Private credit boom will trigger a new squeeze
Roula Khalaf, Editor of the FT, selects her favourite stories in this weekly newsletter.
The author is vice-chair at Oliver Wyman and former global head of banks and diversified financials research at Morgan Stanley
If this is a “golden moment” for private credit, how might it play out and what are the risks?
Higher rates and the regional banking turmoil earlier this year have spurred a growing conviction that private credit will bloom. The market is expected to grow from $1.6tn this year to $2.8tn, according to data provider Preqin. BlackRock is even more optimistic, forecasting growth to $3.2tn.
“Debanking” is at its early infancy, argues Marc Rowan, chief executive of private capital firm Apollo. And Jon Gray, president of Blackstone, coined the “golden moment” description of conditions in private capital early this year.
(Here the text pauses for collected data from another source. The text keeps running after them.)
(** C4. For every string exactly one of the six selection conditions of
    [App] holds, so exactly one view is in the page: two conditions never
    hold together and they never all fail. *)
Theorem exactly_one_view (route : string) :
  length (App_conditions route) = 6 /\
  length (filter fst (App_conditions route)) = 1 /\
  (exists v, App_main route = [v] /\
             filter fst (App_conditions route) = [(true, v)]) /\
  (forall i j ci vi cj vj,
      nth_error (App_conditions route) i = Some (ci, vi) ->
      nth_error (App_conditions route) j = Some (cj, vj) ->
      i <> j -> ci && cj = false) /\
  existsb fst (App_conditions route) = true.
Proof.
  split; [reflexivity|].
  unfold App_main, App_slots.
  by_route route; rewrite H;
    (split; [reflexivity|]);
    (split; [eexists; split; reflexivity|]);
    (split; [|reflexivity]);
    intros i j ci vi cj vj Hi Hj Hij;
    destruct i as [|[|[|[|[|[|i]]]]]]; cbn in Hi;
      try (destruct i; discriminate); injection Hi as <- <-;
    destruct j as [|[|[|[|[|[|j]]]]]]; cbn in Hj;
      try (destruct j; discriminate); injection Hj as <- <-;
    try reflexivity; exfalso; apply Hij; reflexivity.
Qed.

(** ** Reading the route off the fragment *)

Lemma substring_whole (s : string) : String.substring 0 (String.length s) s = s.
Proof. induction s as [|c s IH]; cbn; [reflexivity|now rewrite IH]. Qed.

Lemma replace_leading_hash (f : string) : JS.replace "#" "" ("#" ++ f) = f.
Proof.
  cbn. destruct f as [|c f]; [reflexivity|].
  cbn [String.prefix String.length String.substring Nat.sub].
  cbn. now rewrite substring_whole.
Qed.

Lemma read_route_fragment (w : World) :
  read_route w = route_of_fragment (fragment w).
Proof.
  unfold read_route, location_hash, Browser.hash_getter, route_of_fragment.
  destruct (fragment w) as [s|]; [|reflexivity].
  destruct (String.eqb_spec s "") as [->|Hs]; [reflexivity|].
  rewrite replace_leading_hash.
  unfold JS.or_else, JS.truthy.
  destruct (String.eqb_spec s ""); [contradiction|reflexivity].
Qed.

Lemma route_of_fragment_nonempty (f : option string) :
  route_of_fragment f <> "".
Proof.
  destruct f as [s|]; cbn; [|discriminate].
  destruct (String.eqb_spec s ""); [discriminate|assumption].
Qed.

Lemma route_of_fragment_some (s : string) :
  s <> "" -> route_of_fragment (Some s) = s.
Proof.
  intros Hs. cbn. destruct (String.eqb_spec s ""); [contradiction|reflexivity].
Qed.

Lemma fragment_eqb_spec (a b : option string) :
  reflect (a = b) (Browser.fragment_eqb a b).
Proof.
  destruct a as [x|], b as [y|]; cbn; try (constructor; congruence).
  destruct (String.eqb_spec x y); constructor; congruence.
Qed.

Lemma mount_page_load (f : option string) (others : list nat) :
  mount (page_load f others) =
  mkWorld f (Browser.addEventListener (S (list_max others)) others) 0
          (S (S (list_max others)))
          (Some (mkInstance (route_of_fragment f) 0
                   (Some (mkEffect (S (list_max others)) useRoute_deps))
                   false)).
Proof.
  unfold mount. cbn [page_load app].
  rewrite read_route_fragment. reflexivity.
Qed.

(** C3. A store initialised on an address without fragment, or with an
    empty one, starts at route [/]; in general the initial route is the
    fragment at construction, with [/] standing in for an empty one. *)
Theorem initial_route_of_empty_fragment (others : list nat) :
  currentRoute (mount (page_load None others)) = Some "/" /\
  currentRoute (mount (page_load (Some "") others)) = Some "/" /\
  read_route (page_load (Some "") others) = "/" /\
  forall f, currentRoute (mount (page_load f others))
            = Some (route_of_fragment f).
Proof.
  repeat split; try reflexivity.
  intros f. rewrite mount_page_load. reflexivity.
Qed.

(** C5. Loaded at fragment [/docs], the page shows the documents view and
    only it, and that view lists exactly two cards: the service manual with
    size 8.2 MB, then the wiring diagrams with size 3.9 MB. *)
Theorem docs_route_lists_two_documents (others : list nat) :
  let w := mount (page_load (Some "/docs") others) in
  currentRoute w = Some "/docs" /\
  option_map App_main (currentRoute w) = Some [DocumentsView] /\
  map (fun c => (card_heading c, card_size c)) (view_doc_cards DocumentsView)
  = [ ("Factory Service Manual - 1997 XJ.pdf", "8.2 MB");
      ("Wiring Diagrams - Full.pdf", "3.9 MB") ] /\
  length (FactoryDocuments None) = 2 /\
  map card_view_href (FactoryDocuments None) = map doc_url FACTORY_DOCS.
Proof.
  cbv zeta. rewrite mount_page_load. repeat split.
Qed.
(** * getauxval_wrapper: a defensive probe around the weak symbol getauxval

    Shallow embedding of [src/c/getauxval-wrapper.c].  The C function talks
    to three pieces of mutable state: the thread's [errno], the caller's
    output location [*result], and whatever the platform facility keeps for
    itself.  They are gathered in a [world]; the function is a computation
    in a small state monad that also records, in program order, each access
    the wrapper itself performs. *)

From Stdlib Require Import ZArith List.
Import ListNotations.
Local Open Scope Z_scope.

(** ** Platform constants *)

(** [ENOENT] of <errno.h>.  The translation unit is guarded by
    [#ifdef __linux__]; on Linux the constant is 2 on every architecture
    (asm-generic/errno-base.h). *)
Definition ENOENT : Z := 2.

(** ** Accesses performed by the wrapper *)

(** What the body of [getauxval_wrapper] does to the outside, one event per
    C-level access.  [unsigned long] and [int] values are carried as [Z]:
    the wrapper performs no arithmetic on them, only copies and
    comparisons. *)
Inductive event : Type :=
| EvCall (key : Z)          (* getauxval(key) was invoked *)
| EvErrnoRead (seen : Z)    (* errno was read and held [seen] *)
| EvErrnoWrite (v : Z)      (* errno = v *)
| EvStore (v : Z).          (* *result = v *)

Definition is_call (e : event) : bool :=
  match e with EvCall _ => true | _ => false end.

Definition is_errno_access (e : event) : bool :=
  match e with EvErrnoRead _ | EvErrnoWrite _ => true | _ => false end.

Definition is_store (e : event) : bool :=
  match e with EvStore _ => true | _ => false end.

Definition invokes_facility (l : list event) : bool := existsb is_call l.
Definition touches_errno (l : list event) : bool := existsb is_errno_access l.
Definition writes_result (l : list event) : bool := existsb is_store l.

(** ** The four result codes *)

(** The taxonomy of the header comment, and the [int32_t] each one is
    reported as. *)
Inductive outcome : Type :=
| FacilityAbsent
| KeyNotFound
| UnexpectedError
| Success.

Definition code_of (o : outcome) : Z :=
  match o with
  | Success => 1
  | KeyNotFound => 0
  | FacilityAbsent => -1
  | UnexpectedError => -2
  end.

Section Probe.

(** State private to the platform facility (the auxiliary vector, or
    anything else an implementation of [getauxval] consults or changes).
    The wrapper never looks at it. *)
Context {Env : Type}.

(** ** State *)

Record world : Type := mkWorld {
  errno : Z;     (* the error indicator *)
  cell : Z;      (* the object [result] points to *)
  env : Env      (* the facility's own state *)
}.
Lemma Clear_range r p : 0 <= bits.Clear r p < 2 ^ 32.
Proof. apply u32_range. Qed.

Lemma length_le_bytes n w : length (le_bytes n w) = n.
Proof. revert w; induction n; simpl; auto. Qed.

Lemma le_bytes_ok n w : bytes_ok (le_bytes n w).
Proof.
  revert w; induction n as [|n IH]; intros w; simpl; constructor.
  - apply Z.mod_pos_bound; lia.
  - apply IH.
Qed.

(** Round trip of the little-endian encoding of an [n]-byte value. *)
Lemma le_value_bytes n w : le_value (le_bytes n w) = w mod 2 ^ (8 * Z.of_nat n).
Proof.
  revert w; induction n as [|n IH]; intros w; cbn [le_bytes le_value].
  - rewrite Z.mod_1_r. reflexivity.
  - rewrite IH. replace (8 * Z.of_nat (S n)) with (8 + 8 * Z.of_nat n) by lia.
    rewrite Z.pow_add_r by lia. change (2 ^ 8) with 256.
    rewrite Z.rem_mul_r by (try apply Z.pow_pos_nonneg; lia). lia.
Qed.

Lemma le_bytes_value l : bytes_ok l -> le_bytes (length l) (le_value l) = l.
Proof.
  induction 1 as [|b l Hb Hl IH]; cbn [le_bytes le_value length]; auto.
  f_equal.
  - rewrite Z.mul_comm, Z.mod_add by lia. apply Z.mod_small; lia.
  - rewrite Z.mul_comm, Z.div_add by lia.
    rewrite Z.div_small by lia. rewrite Z.add_0_l. exact IH.
Qed.

Lemma le_bytes_value_len n l : length l = n -> bytes_ok l -> le_bytes n (le_value l) = l.
Proof. intros <-. apply le_bytes_value. Qed.

Lemma le_value_range l : bytes_ok l -> 0 <= le_value l < 2 ^ (8 * Z.of_nat (length l)).
Proof.
  induction 1 as [|b l Hb Hl IH]; cbn [le_value length]; [simpl; lia|].
  replace (8 * Z.of_nat (S (length l))) with (8 + 8 * Z.of_nat (length l)) by lia.
  rewrite Z.pow_add_r by lia. change (2 ^ 8) with 256. lia.
Qed.

Lemma le_value_app l1 l2 :
  le_value (l1 ++ l2) = le_value l1 + 2 ^ (8 * Z.of_nat (length l1)) * le_value l2.
Proof.
  induction l1 as [|b l1 IH]; cbn [le_value length app].
  { change (8 * Z.of_nat 0) with 0. rewrite Z.pow_0_r. ring. }
  rewrite IH. replace (8 * Z.of_nat (S (length l1))) with (8 + 8 * Z.of_nat (length l1)) by lia.
  rewrite Z.pow_add_r by lia. change (2 ^ 8) with 256. ring.
Qed.

Create HintDb usb discriminated.
#[export] Hint Resolve u32_range u16_range u8_range SetN_range Set_range Clear_range
  le_bytes_ok length_le_bytes : usb.
Create Rewrite HintDb usb_rw.
#[export] Hint Rewrite length_le_bytes le_value_bytes : usb_rw.
Section PollLemmas.
  Context `{Environment}.
  Variables (c : State -> bool) (g : State -> bool) (cond : M bool).
  Hypothesis cond_pure : forall s, cond s = Ret (c s) s.

  (** One iteration of the loop when the condition fails. *)
Lemma poll_step fuel s :
    c s = false ->
    poll (S fuel) cond g s =
      if g (tick_step s) then Ret false (tick_step s) else poll fuel cond g (tick_step s).
  Proof.
    intros Hc. cbn [poll]. unfold mbind, M_bind. rewrite cond_pure, Hc. cbn.
    destruct (g (tick_step s)); reflexivity.
  Qed.

Lemma poll_hit fuel s : c s = true -> poll (S fuel) cond g s = Ret true s.
  Proof. intros Hc. cbn [poll]. unfold mbind, M_bind. rewrite cond_pure, Hc. reflexivity. Qed.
Take new bank regulations as a catalyst: under the proposed Federal Reserve rules, the capital required to support the US wholesale banking industry could increase by as much as 35 per cent, according to Oliver Wyman. Little wonder that Jamie Dimon said private credit providers will be “dancing in the street”.
How the market develops will be a pivotal issue not just for the large private market firms and banks — but also for the traditional asset managers, which have been bolting on private market capabilities to fend off the inexorable rise of passive fund management. At least 26 traditional asset managers have bought or launched new private credit units in the past two years.
This shift underscores just how much the market structure of finance is changing. Twenty years ago I argued in a Morgan Stanley research note that investor flows would polarise into a barbell. At one end, investors would flock to passive and exchange traded funds to access benchmark returns cheaply and conveniently. At the other, investors seeking higher returns would increasingly allocate to specialist fund managers investing in private assets, hedge funds and real estate.
The conventional “core” fund managers, caught in the middle, would be pressured to tune up their investment engines, become more specialised, or merge for scale. And so it has turned out.
ETFs have grown from $218bn in 2003 to $10.3tn last month, according to ETFGI. And in revenue terms, it is striking quite how lopsided it has become. Half of all the management fees in the investment industry are likely to go to alternative asset managers in 2023, up from 28 per cent in 2003.
Central bank quantitative easing to support economies and markets, which buoyed the earnings of traditional firms, is now being wound down. Without that tailwind, the squeeze on asset managers is becoming ever more acute. So how will the moves into private credit play out?
Today just 10 firms account for 40 per cent of private credit fundraising in the last 24 months, according to Preqin. There are three reasons why the growth in private credit could disproportionately play to the hands of these larger firms.
First, a good amount of the growth is likely to come from portfolio sales by regional banks that need to deleverage, often selling good assets under duress. New Fed rules mean larger banks simply won’t be able to pick up the slack. Buying these assets is a specialist endeavour with big portfolio sizes and the speed required for deals playing to the advantage of the scaled firms that can underwrite the risks.
Second, the growing size of deals calls for larger funds; this August saw a fresh record for the largest loan at $4.8bn for fintech firm Finastra.
Third, and critically, banks want to partner up so they don’t lose access to the clients. Whilst tougher regulations means they likely will need to shed assets, banks will want to continue to make loans and partner up to help manage the deal flow, again benefiting those firms with scale. Several major banks have already cut deals, and more are likely to follow. Citi is the latest to be reportedly launching a new unit in 2024.
The regime shift in rates means loan losses are likely to rise as financing costs normalise and weaker balance sheets are exposed. This could be challenging for private credit providers. New firms trying to muscle in on the growth may not be as prudent. This calls for selectivity and keen focus on the risks and returns in deals — but also for teams experienced in workouts, which many majors have.
Of course, there will be specialist seams of opportunity, such as distressed debt or energy infrastructure lending, where a talented boutique can have advantages. But this may not be at the scale needed to boost the traditional firms’ fortunes.
There is a sea change coming in capital allocation that calls for a significant shift towards private credit, as Howard Marks recently argued. But these rising waters won’t lift all boats.